Para ela, na prática, a autorização para a venda muda pouca coisa no que diz respeito ao acesso, especialmente porque o preço para compra de medicamentos à base de cannabis gira em torno de R$ 3 mil.
“Quem não tem dinheiro, de fato, vai continuar sem acessar o medicamento, porque ele vai continuar caro. Aqui no Brasil, a gente não vai poder importar para produzir e nem manipular o medicamento que já vem pronto”, comenta, pois sem poder plantar, o Brasil não produzirá matéria-prima, apenas importará o medicamento finalizado.
“Como não é permitido o plantio no Brasil, a Anvisa só abriu para que as indústrias farmacêuticas estrangeiras forneçam o extrato pronto aqui para o país. Isso impede que a gente tenha um controle de qualidade e saiba como essa planta foi cultivada”, explica.
Santa Cannabis
A Santa Cannabis é uma organização sem fins lucrativos criada com o objetivo de fomentar os estudos dos efeitos do canabidiol em pacientes com indicação para o uso, bem como a distribuição legal de CBD e THC medicinais. Com sede em Florianópolis, a entidade atende a todos os municípios de Santa Catarina e, atualmente, faz o acompanhamento de 150 pacientes.

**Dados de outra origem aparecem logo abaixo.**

Lemma validatePersonaFisica_errors_gate (y : Z) (rfc : jsstring) (r : RFCAnalysis) :
  test RFC_FISICA_REGEX rfc = false ->
  errors (validatePersonaFisica y rfc r) = errors r ++ [err_formato_fisica].
Proof. intros Hre. unfold validatePersonaFisica. now rewrite Hre. Qed.

Lemma validatePersonaMoral_errors_gate (rfc : jsstring) (r : RFCAnalysis) :
  test RFC_MORAL_REGEX rfc = false ->
  errors (validatePersonaMoral rfc r) = errors r ++ [err_formato_moral].
Proof. intros Hre. unfold validatePersonaMoral. now rewrite Hre. Qed.

(** [validate] on an input whose normalized form has 13, respectively 12,
    units. *)
Lemma clean_length_nonempty (s : jsstring) :
  List.length (clean s) <> 0%nat -> isEmpty s = false.
Proof. destruct s; [intros H; now contradiction H|reflexivity]. Qed.

Lemma validate_fisica (y : Z) (s : jsstring) :
  List.length (clean s) = 13%nat ->
  validate y s
  = validatePersonaFisica y (clean s)
      {| isValid := false; tipoPersona := Some FISICA; length := 13;
         format := clean s; errors := [] |}.
Proof.
  intros H. unfold validate.
  rewrite (clean_length_nonempty s) by (rewrite H; discriminate).
  cbv zeta. rewrite H. reflexivity.
Qed.

Lemma validate_moral (y : Z) (s : jsstring) :
  List.length (clean s) = 12%nat ->
  validate y s
  = validatePersonaMoral (clean s)
      {| isValid := false; tipoPersona := Some MORAL; length := 12;
         format := clean s; errors := [] |}.
Proof.
  intros H. unfold validate.
  rewrite (clean_length_nonempty s) by (rewrite H; discriminate).
  cbv zeta. rewrite H. reflexivity.
Qed.

(** ** The forbidden-word list against a three-letter field *)

Lemma eqb_eq (a b : jsstring) : eqb a b = true -> a = b.
Proof. unfold eqb. now destruct (list_eq_dec Z.eq_dec a b). Qed.

Lemma FORBIDDEN_WORDS_length :
  Forall (fun w => List.length w = 4%nat) FORBIDDEN_WORDS.
Proof.
  apply Forall_forall.
  assert (H : forallb (fun w => (List.length w =? 4)%nat) FORBIDDEN_WORDS = true)
    by (vm_compute; reflexivity).
  rewrite forallb_forall in H. intros w Hw. now apply Nat.eqb_eq, H.
Qed.

Lemma Array_includes_In (arr : list jsstring) (x : jsstring) :
  Array_includes arr x = true -> In x arr.
Proof.
  unfold Array_includes. rewrite existsb_exists. intros (w & Hw & E).
  apply eqb_eq in E. now subst.
Qed.

Lemma forbidden_length (x : jsstring) :
  Array_includes FORBIDDEN_WORDS x = true -> List.length x = 4%nat.
Proof.
  intros H. apply Array_includes_In in H.
  exact (proj1 (Forall_forall _ _) FORBIDDEN_WORDS_length x H).
Qed.

Lemma substring_0_3_not_forbidden (rfc : jsstring) :
  Array_includes FORBIDDEN_WORDS (substring 0 3 rfc) = false.
Proof.
  destruct (Array_includes FORBIDDEN_WORDS (substring 0 3 rfc)) eqn:E; [|reflexivity].
  apply forbidden_length in E. unfold substring in E. cbn [Nat.min Nat.max Nat.sub skipn] in E.
  pose proof (firstn_le_length 3 rfc). lia.
Qed.

Lemma validate_moral_messages (y : Z) (s : jsstring) :
  List.length (clean s) = 12%nat -> Forall MoralMessage (errors (validate y s)).
Proof.
  intros H. rewrite (validate_moral y s H).
  destruct (test RFC_MORAL_REGEX (clean s)) eqn:Hre.
  - rewrite (validatePersonaMoral_errors _ _ Hre), substring_0_3_not_forbidden.
    cbn [errors app]. rewrite !Forall_app. repeat split; apply Forall_forall; intros e He.
    + apply validateLetters_message in He. subst. constructor.
    + apply validateFechaConstitucion_message in He as [->|[->| ->]]; constructor.
    + apply validateHomoclave_message in He. subst. constructor.
    + unfold validateCharacters in He.
      apply validateCharacters_from_message in He as (c & p & ->). constructor.
  - rewrite (validatePersonaMoral_errors_gate _ _ Hre). cbn.
    repeat constructor.
Qed.

Lemma err_iniciales_hd (w : jsstring) : hd 0 (err_iniciales w) = 0x4C.
Proof. reflexivity. Qed.

Lemma err_caracter_firstn (c p : Z) : firstn 2 (err_caracter c p) = [0x43; 0x61].
Proof. reflexivity. Qed.

Lemma MoralMessage_not_iniciales (e w : jsstring) :
  MoralMessage e -> e <> err_iniciales w.
Proof.
  intros He E. apply (f_equal (hd 0)) in E. rewrite err_iniciales_hd in E.
  destruct He; vm_compute in E; discriminate E.
Qed.

Lemma MoralMessage_not_anio (e : jsstring) :
  MoralMessage e -> e <> err_anio_nacimiento.
Proof.
  intros He E. apply (f_equal (firstn 2)) in E.
  destruct He; vm_compute in E; discriminate E.
Qed.

Lemma normalize_clean (s : jsstring) :
  List.length (normalize s) <> 0%nat -> normalize s = clean s.
Proof. unfold normalize. destruct s; [intros H; now contradiction H|reflexivity]. Qed.

(** C4. On the MORAL path no forbidden-word error is ever reported: every
    entry of the list has four units, the leading field that is looked up has
    three, so the lookup is always false. *)
Theorem moral_never_forbidden_word (y : Z) (s : jsstring) :
  List.length (normalize s) = 12%nat ->
  Forall (fun w => List.length w = 4%nat) FORBIDDEN_WORDS
  /\ List.length (substring 0 3 (normalize s)) = 3%nat
  /\ Array_includes FORBIDDEN_WORDS (substring 0 3 (normalize s)) = false
  /\ forall w : jsstring, ~ In (err_iniciales w) (errors (validate y s)).
Proof.
  intros H. split; [exact FORBIDDEN_WORDS_length|].
  split.
  { unfold substring. cbn [Nat.min Nat.max Nat.sub skipn].
    apply firstn_length_le. lia. }
  split; [apply substring_0_3_not_forbidden|].
  intros w Hin.
  rewrite normalize_clean in H by (rewrite H; discriminate).
  pose proof (validate_moral_messages y s H) as Hall.
  rewrite Forall_forall in Hall.
  exact (MoralMessage_not_iniciales _ w (Hall _ Hin) eq_refl).
Qed.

O propósito da entidade é levar ao maior número de pessoas a informação e o conhecimento sobre os benefícios do uso do cannabidiol e seus derivados, além de facilitar o acesso ao tratamento, ajudando, assim, a melhorar a qualidade de vida de pessoas que precisam do medicamento.
Estudos para identificar benefícios e efeitos colaterais
Para o neurologista Yuri Espinosa Garcia, o grande ganho com a determinação anunciada pela Anvisa não está na liberação para o uso do medicamento – que continua restrito, mas na ampliação do debate sobre o tema.
“É um grande problema analisar uma medicação que foi, durante tanto tempo, negligenciada e deturpada do ponto de vista social, com o uso que se quer dar hoje em dia e o escasso conhecimento que se tem do contexto geral da fitomedicina que pode oferecer essa planta.”
Garcia acredita que, antes de haver a liberação do uso do medicamento, é necessário que se façam mais estudos para compreender melhor não apenas quais os benefícios, mas, também, quais efeitos colaterais a cannabis pode provocar. Ele argumenta que, com o tempo, viu-se que determinadas substâncias consideradas lícitas tinham grande potencial de dano sobre o corpo humano que, de início, não eram conhecidas por estudos clínicos.
“O exemplo típico disso é a nicotina. A cannabis tem, aproximadamente, 6% de probabilidade de provocar dependência, enquanto a nicotina tem, aproximadamente, 35% e, além disso, hoje em dia, conhece-se o que a nicotina pode provocar para o cérebro. Sempre faço essa comparação para mostrar como, com o tempo de estudo, foi possível descobrir quais eram os prejuízos de uma substância que ainda hoje é aceita socialmente, mas que tem alto poder de dependência e tolerância, em comparação com uma substância [cannabis] que, do ponto de vista social, foi muito deturpada conforme avançavam as leis”, completa.